◆ **Action item**
Report the count of lines containing the word "padded" in these records, with no other text.

◆ **Material provided**
(* ===== verification/WorkerResults.v ===== *)
(** * Package [internal/postgres]: completions of a worker ([attempt_lifecycle.go])

    What [FinishAttempt] accepts as the terminal result of a supervised process,
    and the text of it that enters the request hash. The compiled JSON Schemas
    are a third-party library's and a parameter ([WorkerContracts]), and so is
    the JSON text of a report ([ReportJson]). *)

From S2P Require Import Prelude GoLib Fault Contracts Identity RunState ControlMemory.
From S2P Require Import Postgres PgTables PgEvents.
From Stdlib Require Import Ascii.

(** ** [time.Time.Format(time.RFC3339Nano)] of a time in UTC *)

(** Year, month and day of a number of days since 1 January 1970, in the
    proleptic Gregorian calendar. *)
Definition civil (days : Z) : Z * Z * Z :=
  let z := (days + 719468)%Z in
  let era := (z / 146097)%Z in
  let doe := (z `mod` 146097)%Z in
  let yoe := ((doe - doe / 1460 + doe / 36524 - doe / 146096) / 365)%Z in
  let doy := (doe - (365 * yoe + yoe / 4 - yoe / 100))%Z in
  let mp := ((5 * doy + 2) / 153)%Z in
  let day := (doy - (153 * mp + 2) / 5 + 1)%Z in
  let month := (if (mp <? 10)%Z then mp + 3 else mp - 9)%Z in
  ((yoe + era * 400 + (if (month <=? 2)%Z then 1 else 0))%Z, month, day).

Fixpoint zeros (n : nat) : string := match n with 0 => "" | S n' => String "0" (zeros n') end.

(** Zero-padded to a width, the sign in front. *)
Definition padded (width : nat) (z : Z) : string :=
  let digits := pretty (Z.abs z) in
  (if (z <? 0)%Z then "-" else "") +:+ zeros (width - String.length digits) +:+ digits.

(** Nine digits of a second without the trailing zeros. *)
Definition fraction (nanos : Z) : string :=
  if (nanos =? 0)%Z then ""
  else "." +:+ String.rev (trim_left ["0"] 9 (String.rev (padded 9 nanos))).

Definition FormatRFC3339Nano (t : Time) : string :=
  let seconds := (instant t / Second)%Z in
  let '(year, month, day) := civil (seconds / 86400) in
  let clock := (seconds `mod` 86400)%Z in
  padded 4 year +:+ "-" +:+ padded 2 month +:+ "-" +:+ padded 2 day +:+ "T" +:+
  padded 2 (clock / 3600) +:+ ":" +:+ padded 2 ((clock / 60) `mod` 60) +:+ ":" +:+
  padded 2 (clock `mod` 60) +:+ fraction (instant t `mod` Second) +:+ "Z".

Example format_epoch : FormatRFC3339Nano (mkTime 0 0) = "1970-01-01T00:00:00Z".
Proof. vm_compute. reflexivity. Qed.
Example format_zero : FormatRFC3339Nano zero_time = "0001-01-01T00:00:00Z".
Proof. vm_compute. reflexivity. Qed.
Example format_leap :
  FormatRFC3339Nano (mkTime 1709210096123456000 0) = "2024-02-29T12:34:56.123456Z".
Proof. vm_compute. reflexivity. Qed.

(** ** Parameters *)

Class WorkerContracts `{Json} := {
  (** [contracts.NewRegistry()]. *)
  registry_err : option error;
  (** [ValidateJSON("worker-result.schema.json", encoded)]. *)
  worker_result_schema : json → option error;
}.

(** [json.Marshal(report)] as text; a closed contract that always encodes. *)
Class ReportJson := report_text : option WorkerReport → string.

(** ** Completions *)

Definition terminalAttemptStatuses : list string :=
  ["succeeded"; "blocked"; "failed_retryable"; "failed_terminal"; "cancelled"].

Section completions.
Context `{Sha256, Json, !JsonCodec WorkerResult, !WorkerContracts, ReportJson}.

Definition validateCompletion (attemptID : string) (result : WorkerResult) : Fault.result unit :=
  let op := "postgres.FinishAttempt" in
  let invalid m := Err (fault CodeInvalidArgument op m) in
  let wrap code m e := Err (FaultError code op (Lit m) (Some e)) in
  match registry_err with
  | Some e => wrap CodeInternal "compile worker contracts" e
  | None =>
  if negb (ValidString (wr_Stdout result)) || negb (ValidString (wr_Stderr result))
  then invalid "worker output must be valid UTF-8"
  else match Marshal result with
  | Err e => wrap CodeInvalidArgument "encode worker result" e
  | Ok encoded =>
  match worker_result_schema encoded with
  | Some e => wrap CodeInvalidArgument "worker result violates its contract" e
  | None =>
  if negb (bool_decide (wr_AttemptID result = attemptID)) ||
     negb (bool_decide (wr_SchemaVersion result = "1.0")) ||
     negb (bool_decide (wr_Status result ∈ terminalAttemptStatuses)) ||
     IsZero (wr_StartedAt result) || IsZero (wr_FinishedAt result) ||
     Before (wr_FinishedAt result) (wr_StartedAt result) || (wr_DurationMS result <? 0)%Z
  then invalid "invalid terminal worker result"
  else if negb (forallb hex_digest [wr_StdoutSHA256 result; wr_StderrSHA256 result])
  then invalid "invalid output digest"
  else if negb (bool_decide (wr_StdoutSHA256 result = hexText (Sum256 (wr_Stdout result)))) ||
          negb (bool_decide (wr_StderrSHA256 result = hexText (Sum256 (wr_Stderr result))))
  then invalid "output digest does not match captured output"
  else let usage := wr_Usage result in
  fail_if ((wu_InputTokens usage <? 0) || (wu_CachedInputTokens usage <? 0) ||
           (wu_OutputTokens usage <? 0) || (wu_ToolCalls usage <? 0))%Z
    (fault CodeInvalidArgument op "invalid worker usage")
  end end end.

Definition workerReportSHA256 (report : option WorkerReport) : string :=
  hexText (Sum256 (report_text report)).

(** The JSON text of a slice of strings. *)
Definition slice_text (l : option (list string)) : string :=
  match l with Some l => json_strings l | None => "null" end.

Definition FormatBool (b : bool) : string := if b then "true" else "false".

Definition workerResultHashParts (result : WorkerResult) : list string :=
  let exitCode := match wr_ExitCode result with Some z => pretty z | None => "null" end in
  [wr_TaskID result; wr_Adapter result; wr_Status result; FormatBool (wr_Retryable result);
   wr_TerminationReason result; FormatRFC3339Nano (UTC (wr_StartedAt result));
   FormatRFC3339Nano (UTC (wr_FinishedAt result)); pretty (wr_DurationMS result); exitCode;
   wr_StdoutSHA256 result; wr_StderrSHA256 result; workerReportSHA256 (wr_Report result);
   pretty (wu_InputTokens (wr_Usage result)); pretty (wu_CachedInputTokens (wr_Usage result));
   pretty (wu_OutputTokens (wr_Usage result)); pretty (wu_ToolCalls (wr_Usage result));
   slice_text (wr_EvidenceRefs result)].

(** [validateCompletion] accepts exactly a contract-conforming terminal result of
    this attempt whose digests are those of its outputs. *)
Record completes (attemptID : string) (result : WorkerResult) : Prop := {
  co_registry : registry_err = None;
  co_outputs : ValidString (wr_Stdout result) = true ∧ ValidString (wr_Stderr result) = true;
  co_schema : ∃ encoded, Marshal result = Ok encoded ∧ worker_result_schema encoded = None;
  co_attempt : wr_AttemptID result = attemptID;
  co_version : wr_SchemaVersion result = "1.0";
  co_status : wr_Status result ∈ terminalAttemptStatuses;
  co_started : IsZero (wr_StartedAt result) = false;
  co_finished : IsZero (wr_FinishedAt result) = false;
  co_order : (instant (wr_StartedAt result) ≤ instant (wr_FinishedAt result))%Z;
  co_duration : (0 ≤ wr_DurationMS result)%Z;
  co_hex : hex_digest (wr_StdoutSHA256 result) = true ∧ hex_digest (wr_StderrSHA256 result) = true;
  co_digests : wr_StdoutSHA256 result = hexText (Sum256 (wr_Stdout result)) ∧
               wr_StderrSHA256 result = hexText (Sum256 (wr_Stderr result));
  co_usage : (0 ≤ wu_InputTokens (wr_Usage result) ∧ 0 ≤ wu_CachedInputTokens (wr_Usage result) ∧
              0 ≤ wu_OutputTokens (wr_Usage result) ∧ 0 ≤ wu_ToolCalls (wr_Usage result))%Z;
}.

Lemma validateCompletion_exact attemptID result :
  validateCompletion attemptID result = Ok tt ↔ completes attemptID result.
Proof.
  unfold validateCompletion. split.
  - intros Hv. destruct registry_err eqn:Hreg; [done|].
    destruct (_ || _) eqn:Hout in Hv; [done|].
    destruct (Marshal result) as [encoded|] eqn:Hm; [|done].
    destruct (worker_result_schema encoded) eqn:Hsch; [done|].
    destruct (_ || _) eqn:Hterm in Hv; [done|].
    destruct (negb (forallb _ _)) eqn:Hhex in Hv; [done|].
    destruct (_ || _) eqn:Hdig in Hv; [done|]. apply fail_if_ok in Hv.
    unfold Before in *. cbn in Hhex. bool_prop. destruct_and!.
    split; try done; [by exists encoded|lia..].
  - intros [-> [-> ->] (encoded & -> & ->) Ha Hv Hs Hst Hfi Ho Hd [Hh1 Hh2] [Hd1 Hd2] Hu]. cbn -[hexText].
    rewrite !bool_decide_eq_true_2, Hst, Hfi, Hh1, Hh2 by done. unfold Before.
    rewrite (proj2 (Z.ltb_ge _ _)) by lia. rewrite (proj2 (Z.ltb_ge _ _)) by lia. cbn -[hexText].
    by rewrite !(proj2 (Z.ltb_ge _ _)) by lia.
Qed.
End completions.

◆ **Completed exercise**
6